Una casa que, ya veo, no seré capaz de nombrar ni describir, en la que no podré entrar. Una casa que, en todo caso, solo logro ver blanqueada por los nuevos vecinos.
2010
Esta vez nos citamos en un pub irlandés, cerca de Casa de Letras. Miki cumplía años. Le llevé de regalo
El último encuentro
de Sandor Marai. Creo que por ese libro empezamos la charla.
—¿Y tu novela? —preguntó.
Yo creí que me hablaba de la que ya estaba en prensa —de la que me libraba con gran dificultad y con una culpa extraña: la de no haber sido verdadero.
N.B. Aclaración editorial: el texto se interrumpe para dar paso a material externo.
(* ===== verification/Scanner.v ===== *)
(** * Scanner

    The scan of a file: the checks run when a query ends ([finalize]), the
    token handler and the main loop, [ScanFileFrom]. *)

From S2P Require Import Prelude Dialect Postgres Template Diagnostics Regex ScanState ScanDirectives ScanClauses ScanBodies ScanConstructs.

Definition filterTreeTailTokens : list bytes := bs <$>
  ["AND"; "GROUP"; "HAVING"; "WINDOW"; "ORDER"; "LIMIT"; "OFFSET"; "FETCH"; "FOR"; "UNION";
   "INTERSECT"; "EXCEPT"; "RETURNING"; ";"]%string.

Section scanner.
Context (ToUpper : bytes -> bytes) (ParseDuration : bytes -> option Z) (profile : LexerProfile) (path src : bytes).

Abbreviation sp := (span path src).
Abbreviation tok_sp tok := (span path src (Start tok) (End tok)).

(** ** The end of a query *)

(** [checkFilterTreeTail]: a filter tree and the skeleton text after it. *)
Fixpoint checkFilterTreeTail (items : list Item) : M unit :=
  match items with
  | IFilterTree ft :: ((ISkeleton sk :: _) as rest) =>
      let first := firstSignificantToken ToUpper profile (SkText sk) in
      when_ (negb (bool_decide (first = []) || bool_decide (first ∈ filterTreeTailTokens)))
        (emit (WithHint "continue with `AND`, a clause keyword, or `;` after @end"
          (Errorf CodeConjunctNeedsAnd (FtSpan ft)
            "@filter-tree must end its conjunct but is followed by %q; its empty tree renders TRUE, which must substitute one whole conjunct"
            [AStr first]))) ;;;
      checkFilterTreeTail rest
  | _ :: rest => checkFilterTreeTail rest
  | [] => mret_ tt
  end.

Definition check_item_limits (it : Item) : M unit :=
  match it with
  | IOrderBy v =>
      when_ (Nat.ltb MaxOrderKeys (length (ObKeys v)))
        (errorf CodeTooManyGuards (ObSpan v) "@order-by(%s) declares %d sort keys; at most %d are supported"
          [AStr (ObParam v); AInt (Z.of_nat (length (ObKeys v))); AInt (Z.of_nat MaxOrderKeys)])
  | IChoose v =>
      let n := length (ChCases v) + match ChDefault v with Some _ => 1 | None => 0 end in
      when_ (Nat.ltb MaxChooseOrdinals n)
        (errorf CodeTooManyGuards (ChSpan v) "@choose(%s) declares %d cases (counting @default); at most %d are supported"
          [AStr (ChParam v); AInt (Z.of_nat n); AInt (Z.of_nat MaxChooseOrdinals)])
  | _ => mret_ tt
  end.

Definition checkEncodingLimits (q : QueryTemplate) : M unit :=
  when_ (N.ltb MaxParams (N.of_nat (length (QParamOrder q))))
    (errorf CodeTooManyParams (QHeaderSpan q) "query %s declares %d parameters; at most %d are supported"
      [AStr (QName q); AInt (Z.of_nat (length (QParamOrder q))); AInt (Z.of_N MaxParams)]) ;;;
  mfor check_item_limits (QItems q).

(** The atom gets the next bit, its parameter is declared if it is not and
    learns the bit. *)
Definition assign_bit (g : GuardAtom) (q : QueryTemplate) : QueryTemplate :=
  let bit := Z.of_nat (length (QGuardAtoms q)) in
  let name := GParam g in
  let p := default (mkParam name [] (-1) false []) (QParams q !! name) in
  let order := match QParams q !! name with Some _ => QParamOrder q | None => QParamOrder q ++ [name] end in
  q_set_params order
    (<[name := mkParam (PName p) (POccurrences p) bit (POptional p) (PPolicy p)]> (QParams q))
    (q_set_atoms (QGuardAtoms q ++ [g]) q).

(** [assignGuardBits]: the atoms of the guarded items in order of first
    occurrence; the span is the item's, for the report past the limit, which
    ends the loop.  The map [seen] holds the atoms of [q.GuardAtoms]. *)
Fixpoint assign_bits (atoms : list (GuardAtom * Span)) : M unit :=
  match atoms with
  | [] => mret_ tt
  | (g, s) :: rest =>
      let* qb := get_qb in
      if decide (g ∈ QGuardAtoms (qb_q qb)) then assign_bits rest
      else if Nat.leb MaxGuards (length (QGuardAtoms (qb_q qb))) then
        errorf CodeTooManyGuards s "a query may have at most %d guard conditions" [AInt (Z.of_nat MaxGuards)]
      else modify_q (assign_bit g) ;;; assign_bits rest
  end.

Definition guarded_atoms (items : list Item) : list (GuardAtom * Span) :=
  flat_map (fun it => match it with
    | IIfPresent ip => (fun g => (g, IPSpan ip)) <$> IPGuards ip
    | _ => []
    end) items.

Definition assignGuardBits : M unit :=
  let* qb := get_qb in assign_bits (guarded_atoms (QItems (qb_q qb))).

(** [finalize]: the finished query, which the caller appends to the file. *)
Definition finalize (upTo : nat) : M (list QueryTemplate) :=
  let* qb := gets fs_qb in
  match qb with
  | None => mret_ []
  | Some _ =>
      flushSkeleton path src upTo ;;;
      let* qb := get_qb in
      checkFilterTreeTail (QItems (qb_q qb)) ;;;
      checkEncodingLimits (qb_q qb) ;;;
      assignGuardBits ;;;
      let* qb := get_qb in
      modify (set_qb None) ;;;
      mret_ [qb_q qb]
  end.

(** ** The main loop *)

Definition annotation_of (ann : bytes) : Annotation :=
  if decide (ann = bs "one") then AnnotationOne
  else if decide (ann = bs "maybe-one") then AnnotationMaybeOne
  else if decide (ann = bs "many") then AnnotationMany
  else if decide (ann = bs "exec") then AnnotationExec
  else if decide (ann = bs "execrows") then AnnotationExecRows
  else AnnotationInvalid.

Definition new_query (name : bytes) (ann : Annotation) (header : Span) : QueryTemplate :=
  mkQuery name ann header [] [] ∅ [] [] [] ∅ ∅ (-1) (-1) (-1) [] [] None [] ∅.

Definition new_builder (q : QueryTemplate) (start : nat) : queryBuilder :=
  mkQB q (Some start) 0 ctxNone false false false false [] false false false false false.

Definition startQuery (name ann : bytes) (headerTok : Token) : M unit :=
  let* names := gets fs_names in
  match names !! name with
  | Some prev => errorf CodeDuplicateQueryName (tok_sp headerTok)
      "duplicate query name %q (previously defined at offset %d)" [AStr name; AInt (Z.of_nat (SStart prev))]
  | None => mret_ tt
  end ;;;
  modify (set_names (<[name := tok_sp headerTok]> names)) ;;;
  modify (set_qb (Some (new_builder (new_query name (annotation_of ann) (tok_sp headerTok)) (End headerTok)))) ;;;
  modify (set_stray false).

Abbreviation applyDirectives := (applyDirectives ParseDuration path src).

(** A token without a header above it. *)
Definition stray_token (tok : Token) : M unit :=
  if is_trivia (Kind tok) then mret_ tt
  else
    let* stray := gets strayReported in
    when_ (negb stray)
      (errorf CodeMissingHeader (tok_sp tok)
        "statement without a query header; every query starts with `-- name: QueryName :many` (or :one/:maybe-one/:exec/:execrows)" [] ;;;
       modify (set_stray true)).

(** [handleToken]: the queries it finishes. *)
Definition handleToken (tok : Token) : M (list QueryTemplate) :=
  let header :=
    if decide (Kind tok = KindLineComment) then FindStringSubmatch headerRe (Text tok) else None in
  match header with
  | Some m =>
      let* done := finalize (Start tok) in
      startQuery (group (Text tok) m 1) (group (Text tok) m 2) tok ;;;
      applyDirectives ;;;
      mret_ done
  | None =>
      let* qb := gets fs_qb in
      match qb with
      | None => stray_token tok ;;; mret_ []
      | Some _ =>
          when_ (bool_decide (Kind tok = KindLineComment) && isDirectiveComment (Text tok))
            (let* pending := gets pendingDirectives in modify (set_pending (pending ++ [tok]))) ;;;
          when_ (negb (is_trivia (Kind tok))) applyDirectives ;;;
          feed ToUpper path src tok ;;;
          mret_ []
      end
  end.

(** After a construct: [fs.qb.q.StmtEnd = pos] unless the statement ended. *)
Definition note_construct_end (pos : nat) : M unit :=
  let* qb := gets fs_qb in
  match qb with
  | Some b => when_ (negb (statementEnded b)) (modify_q (set_StmtEnd pos))
  | None => mret_ tt
  end.

Fixpoint scan_loop (fuel : nat) (pos : nat) (queries : list QueryTemplate) : M (list QueryTemplate) :=
  match fuel with
  | O => mstop OutOfFuel
  | S f =>
      if Nat.ltb (length src) pos then mret_ queries
      else
        match marker_at src pos with
        | Some (name, nameEnd) =>
            let* pos := handleConstruct ToUpper ParseDuration profile path src name pos nameEnd in
            note_construct_end pos ;;;
            scan_loop f pos queries
        | None =>
            match NextToken src pos with
            | Err e =>
                errorf CodeConstructGrammar (sp (Pos e) (Pos e + 1)) "%s" [AStr (Msg e)] ;;;
                mret_ queries
            | Ok tok =>
                if decide (Kind tok = KindEOF) then mret_ queries
                else
                  let* done := handleToken tok in
                  scan_loop f (End tok) (queries ++ done)
            end
        end
  end.

(** ** Lone carriage returns *)

Definition lone_cr (i : nat) : bool := at_is src i c_cr && negb (at_is src (i + 1) c_lf).

Definition lone_cr_report (i : nat) : M unit :=
  when_ (lone_cr i)
    (emit (WithHint "convert the file's line endings to LF (CRLF is also accepted); a CR inside a string literal is fine"
      (Errorf CodeLoneCR (sp i (i + 1))
        "lone carriage return (CR not followed by LF) outside a string literal or quoted identifier: database engines disagree on whether it ends a `--` line comment (PostgreSQL ends it there, MySQL and SQLite do not), so the text after it could be live SQL to sqletch but comment text to the engine — a policy conjunct sqletch credits or weaves would then not be applied" []))).

Fixpoint lone_cr_loop (fuel : nat) (pos : nat) : M unit :=
  match fuel with
  | O => mstop OutOfFuel
  | S f =>
      if Nat.ltb pos (length src) then
        match NextToken src pos with
        | Err _ => mret_ tt
        | Ok tok =>
            if bool_decide (Kind tok = KindEOF) || Nat.leb (End tok) pos then mret_ tt
            else
              when_ (negb (bool_decide (Kind tok = KindString)) && negb (bool_decide (Kind tok = KindQuotedIdent)))
                (mfor lone_cr_report (seq (Start tok) (End tok - Start tok))) ;;;
              lone_cr_loop f (End tok)
        end
      else mret_ tt
  end.
Definition checkLoneCR (pos : nat) : M unit := lone_cr_loop (src_fuel src) pos.

(** ** The scan *)

Definition bom : bytes := ascii_of_N <$> [239; 187; 191]%N.

Definition scan_start (start : Z) : nat :=
  let start := if Z.ltb start 0 then 0%Z else start in
  let start := if Z.ltb (Z.of_nat (length src)) start then Z.of_nat (length src) else start in
  if Z.eqb start 0 && bool_decide (take 3 src = bom) then 3 else Z.to_nat start.

Definition scan_body (start : Z) : M (list QueryTemplate) :=
  let pos := scan_start start in
  checkLoneCR pos ;;;
  let* queries := scan_loop (src_fuel src) pos [] in
  let* qb := gets fs_qb in
  match qb with Some _ => applyDirectives | None => mret_ tt end ;;;
  let* last := finalize (length src) in
  flushOverflow ;;;
  mret_ (queries ++ last).

Definition scan0 : fileScan := mkScan [] None ∅ false [] ∅ ∅ ∅.

Definition ScanFileFrom (start : Z) : result ScanStop (QueryFile * list Diagnostic) :=
  match scan_body start scan0 with
  | Ok (queries, s) => Ok (mkQueryFile path queries, Sort (fs_diags s))
  | Err e => Err e
  end.

Definition ScanFile : result ScanStop (QueryFile * list Diagnostic) := ScanFileFrom 0.
End scanner.

(** ** ScanDemo

    A file of two queries as the scanner reads it, the witness of the
    scanner's theorems. *)

Definition lf : string := String c_lf EmptyString.

Definition lines (l : list string) : bytes := bs (String.concat lf l).

Definition demo_file : bytes := lines
  ["-- users"; "-- name: ListUsers :many"; "-- @param name : text"; "SELECT u.id, u.name"; "FROM users u"; "WHERE TRUE";
   "  @if-present(name) AND u.name = :name @endif"; "  @when(kind = 'it''s') AND u.kind = 1 @end";
   "  AND u.status @in(:statuses)"; "  AND @filter-tree(f) @predicate(age) u.age > :min @predicate(old) u.old @end";
   "@order-by(sort) @key(id) u.id @default ORDER BY u.name @end"; "LIMIT :n;";
   "-- name: AddUser :exec"; "INSERT INTO users (id @if-present(name), name @endif)";
   "VALUES (:id @if-present(name), :name @endif)"; ""]%string.

(** A file with a construct no phase accepts, and a statement without header. *)
Definition broken_file : bytes := lines
  ["SELECT 1;"; "-- name: Bad :one"; "SELECT @choose(x) @case(a) 1 @if-present("; "-- name: Lost :one"; "'open"]%string.

Definition ascii_upper (s : bytes) : bytes := upper1 <$> s.
Definition two_seconds (s : bytes) : option Z := if decide (s = bs "2s") then Some 2000000000%Z else None.

Definition demo_scan (src : bytes) : result ScanStop (QueryFile * list Diagnostic) :=
  ScanFile ascii_upper two_seconds Postgres.Profile (bs "q.sql") src.

Definition scan_result (r : result ScanStop (QueryFile * list Diagnostic)) : QueryFile * list Diagnostic :=
  match r with Ok x => x | Err _ => (mkQueryFile [] [], []) end.

Definition demo_queries (src : bytes) : list QueryTemplate := QFQueries (scan_result (demo_scan src)).1.
Definition demo_reports (src : bytes) : list Diagnostic := (scan_result (demo_scan src)).2.

Example demo_names : QName <$> demo_queries demo_file = [bs "ListUsers"; bs "AddUser"].
Proof. vm_compute. reflexivity. Qed.

Example demo_unreported : demo_reports demo_file = [].
Proof. vm_compute. reflexivity. Qed.

Example demo_params : QParamOrder <$> demo_queries demo_file
  = [bs <$> ["name"; "statuses"; "min"; "n"; "kind"]%string; bs <$> ["id"; "name"]%string].
Proof. vm_compute. reflexivity. Qed.

Example broken_codes : DCode <$> demo_reports broken_file
  = [CodeMissingHeader; CodeConstructGrammar; CodeConstructNesting; CodeConstructGrammar; CodeConstructGrammar;
     CodeConstructGrammar].
Proof. vm_compute. reflexivity. Qed.

Lemma demo_scan_ok : ScanFileFrom ascii_upper two_seconds Postgres.Profile (bs "q.sql") demo_file 0
  = Ok (mkQueryFile (bs "q.sql") (demo_queries demo_file), []).
Proof. vm_compute. reflexivity. Qed.

Lemma broken_scan_ok : ScanFileFrom ascii_upper two_seconds Postgres.Profile (bs "q.sql") broken_file 0
  = Ok (mkQueryFile (bs "q.sql") (demo_queries broken_file), demo_reports broken_file).
Proof. vm_compute. reflexivity. Qed.

(** The first query of the file. *)
Definition demo_first : QueryTemplate :=
  default (mkQuery [] AnnotationInvalid (mkSpan [] 0 0) [] [] ∅ [] [] [] ∅ ∅ 0 0 0 [] [] None [] ∅) (head (demo_queries demo_file)).

Lemma demo_first_in : demo_first ∈ demo_queries demo_file.
Proof.
  unfold demo_first. destruct (demo_queries demo_file) as [|q qs] eqn:E; [|by left].
  apply (f_equal length) in E. vm_compute in E. done.
Qed.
Culpa, y temor al castigo.
—No, esa otra que querías escribir sobre tu vecina —dijo Miki mientras hojeaba el ejemplar de ese drama extraño acerca de la memoria.
—Oh, no es una novela —minimicé, avergonzado: temía tener que admitir, más tarde, otro fracaso—. Solo escribí apuntes. Ejercicios como esos que les hacía escribir a ustedes. Esbozos de capítulos posibles, a lo sumo.
Miki, que hasta hace menos de un año era alumno de Casa de Letras, ha vuelto a querer escribir, me dice. Cuando hace unos días iba en subte, leyendo, por consejo mío, un cuento de Cynthia Ozick en que la esposa de un escritor judío, harta del tema del Holocausto, un día ve cómo su casa empieza a levitar y alejarse hacia el cielo, dejándola sola en un mundo de dichas primitivas; cuando leía la frase final, «los judíos están en las nubes», sentía despertar una pasión antigua y una zona de sí que el trabajo le anestesia. Por eso, y porque yo mismo empiezo a naufragar en mi propia frustración, me encuentro hablando otra vez de aquella noche.
—Aún pienso que aquella es la historia que tengo que escribir. Esos diez minutos que la patota pasó en mi casa. O lo
siento,
sí. No sabés cómo.
Miki sigue hojeando la novela de Marai profundamente atento a lo que digo porque sabe —aunque yo sólo lo comprenda, de pronto, ahora— que ese libro y esta confesión mía hablan de lo mismo.
—Quizá sea el miedo, sí. Es como si esos pocos recuerdos que tengo de la noche aquella, esas tres figuras —mi padre, mi madre y yo— fueran como los elementos del átomo. Siento que intentarlo puede liberar una energía que acabaría conmigo.
—Bueno, pero algo escribiste —me dice.
—Sí, pero como lo habría escrito cualquier otro.
—No creo —dice, y es un elogio. Pero también una pregunta.
—Oh, no me refiero a la calidad, Miki —digo—. Es como aquella frase de los surrealistas sobre el paraguas y la máquina de coser sobre la mesa de disección, ¿te acordás? Apenas pongo dos recuerdos, dos imágenes, de esa noche sobre el papel, empiezan a tenderse los hilos de una historia.
—Genial —dice—, qué bueno que pueda pasarte eso…
—Sí, pero no la historia que yo recuerdo en lo profundo de mí, ¿se entiende? Se me arma un policial. O peor, un relato al estilo del
Nunca más,
que por supuesto no miente…
—No, ¿no? —interrumpe, poniéndome en guardia del mismo modo en que él mismo ha de ponerse en guardia cuando escribe.
Lo miro fijamente. Sabe de qué hablo, sabe la diferencia entre mentira y ficción.